Prendre soin de son enfant intérieur

Nous sommes tous des êtres uniques reliés les uns aux autres par nos vies actuelles mais aussi nos vies passées, plus ou moins lointaines, parfois très lointaines.

 Aujourd'hui "la pleine conscience" nous invite à instaurer un lien conscient avec l'essence de notre être.
Vivre en conscience serait ne jamais oublier le lien en nous entre ce que nous sommes aujourd'hui, au fil des jours et ce que nous sommes au fond de nous depuis toujours.
L'enfant intérieur décrit par Thich Nhat Han, c'est notre être profond, la partie la plus intime et spirituelle de notre âme. Aussi le lien à cet enfant intérieur est  très précieux car il a pu être abimé.
Les traumatismes vécus dans la petite enfance nous font retrouver ces blessures profondes et passées.  Elles se réveillent de façon cyclique dans la vie plus ou moins douloureusement.
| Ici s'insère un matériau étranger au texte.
(* ===== verification/NetworkInv.v ===== *)
(** * The invariant of a Network, over every interleaving of its operations

    [net_step] has one transition for every locked section of the operations of
    a Network, of its listeners and of its connections; [net_ok] is what they
    all keep. A dial is several transitions (resolve, reserve, connect), with
    anything in between. *)
From S2P Require Import Prelude GoRuntime Errors Float64 Rand Partition Trace PipeState Faults FaultProps Pipe.
From S2P Require Import PipeInv Deadline Options Conn ConnProps ConnRace NetIP NetIPProps NetIP6 Addr Addressing.
From S2P Require Import Replay Directions Listener Network.

(** What the calls in progress have yet to do to the tables of a Network: the
    ends they have still to take out of the registry or to mark, and the closed
    listeners they have still to take out of the table or to empty. *)
Record pending : Type := mkPending {
  pd_ends : list connRef;
  pd_unlisted : list nat;
  pd_undrained : list nat
}.

Definition no_pending : pending := mkPending [] [] [].

Section inv.
Context {Src : Type} `{!DrawSource Src} `{!RejectFuel} `{!Platform}.
Implicit Types (n : Network Src) (lk : link Src) (c : connRef) (P : pending).

(** ** The invariant *)

(** A listener is in the table: it is open, or its Close is not that far. *)
Definition listed P (id : nat) (l : listener connRef) : Prop := l_closed l = false \/ id ∈ pd_unlisted P.

(** The table is exactly the listeners that are listed, each under its own peer
    and port, with no empty row. *)
Record listeners_ok P (listeners : gmap string (gmap Z nat)) (heap : list (listener connRef)) : Prop := {
  lis_registered : forall peer ports port id, listeners !! peer = Some ports -> ports !! port = Some id ->
    exists l, heap !! id = Some l /\ addr_peer (l_addr l) = peer /\ addr_port (l_addr l) = port /\ listed P id l;
  lis_open : forall id l, heap !! id = Some l -> listed P id l ->
    exists ports, listeners !! addr_peer (l_addr l) = Some ports /\ ports !! addr_port (l_addr l) = Some id;
  lis_nonempty : forall peer ports, listeners !! peer = Some ports -> ports <> ∅
}.

(** A listener never holds more than its backlog; a closed one holds nothing,
    once its Close has emptied it. *)
Definition heap_ok P (heap : list (listener connRef)) : Prop :=
  forall id l, heap !! id = Some l -> backlog_ok l /\ (l_closed l = true -> id ∉ pd_undrained P -> l_incoming l = []).
(** Both spellings of a peer with an IPv4 address resolve to it. *)
Lemma spelling_resolves b h ip g :
  book_ok b -> peer_host h -> ip_of_peer b h 4 ip -> g = h \/ g = ofBytes (ipString ip) ->
  plain_host g /\ g <> ""%string /\ canonicalPeer g b = (h, b) /\
  (parseLiteralIP g = None \/ parseLiteralIP g = Some (IPv4 ip)).
Proof.
  intros Hok (Hh & Hne & Hl) Hip [->| ->].
  { split_and!; try done; [by apply canonical_host|by left]. }
  unfold ip_of_peer in Hip. rewrite Hl in Hip. unfold ipOf in Hip.
  destruct (peerIPs b !! h) as [ips|] eqn:Ep; [|done]. cbn in Hip.
  destruct (book_ips _ Hok h ips 4 ip Ep Hip) as (_ & Hipok & Hun & H4 & Hown).
  assert (ofSlice ip = IPv4 ip) as Es by (unfold ofSlice in *; by destruct (Nat.eqb (length ip) 4)).
  assert (parseLiteralIP (ofBytes (ipString ip)) = Some (IPv4 ip)) as Ep4.
  { rewrite ipString_keyOf by done. rewrite literal_keyOf by done. by rewrite Es. }
  assert (ipString ip = string4 ip) as E4.
  { unfold ipString. rewrite Es in Hipok. destruct Hipok as [Hlen _]. by rewrite Hlen. }
  split; [rewrite E4; apply string4_plain; by rewrite Es in Hipok|]. split; [intros E; rewrite E in Ep4; discriminate Ep4|].
  split; [|by right]. unfold canonicalPeer, canonicalPeerLocked. rewrite Ep4. rewrite Es in Hown. by rewrite Hown.
Qed.


(** *** A dial without a port *)

Lemma soleMatch_spec (ok : nat -> bool) cs l :
  NoDup cs -> (forall i, l = Some i -> i ∉ cs) ->
  soleMatch ok cs l =
  match l, filter (fun x => ok x = true) cs with
  | None, [x] => Some x
  | Some i, [] => Some i
  | _, _ => None
  end.
Proof.
  intros Hnd. revert l. induction Hnd as [|x cs Hx Hnd IH]; intros l Hl; [by destruct l|]. cbn [soleMatch].
  rewrite filter_cons. destruct (ok x) eqn:Ex; cbn [negb].
  - rewrite decide_True by done. destruct l as [i|]; [done|]. rewrite IH.
    + by destruct (filter _ cs).
    + by intros i [= <-].
  - rewrite decide_False by done. apply IH. intros i Hi Hin. apply (Hl i Hi). by right.
Qed.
Quand le malaise se réveille que nous prenons consciences de la nécessité de guérir.  
L'idée est d'examiner avec soin nos sentiments d'aujourd'hui pour l'enfant que nous avons été hier et de comprendre  les blessures : s'agit-il de rejet, de tristesse, d'indifférence, d'oubli, de peur, de frustration, de culpabilité...
Parfois, c'est ici que nous avons besoin d'être accompagné pour restaurer le dialogue libérateur.
Toute notre transformation réside dans la restauration de ces liens intérieurs : " transformer mon rejet en accueil, éprouver de la compassion pour la tristesse de l'enfant que j'ai été dans telle ou telle situation, me consoler aujourd'hui de mes erreurs..."
 Il s'agit de réconforter notre enfant intérieur dont la sagesse est infinie en lui exprimant  la légitimité de son ressenti, de sa tristesse et de sa solitude. C'est ainsi que l'on se relie à la vie et que nos actions deviennent plus lumineuses, porteuses de plus d'harmonie.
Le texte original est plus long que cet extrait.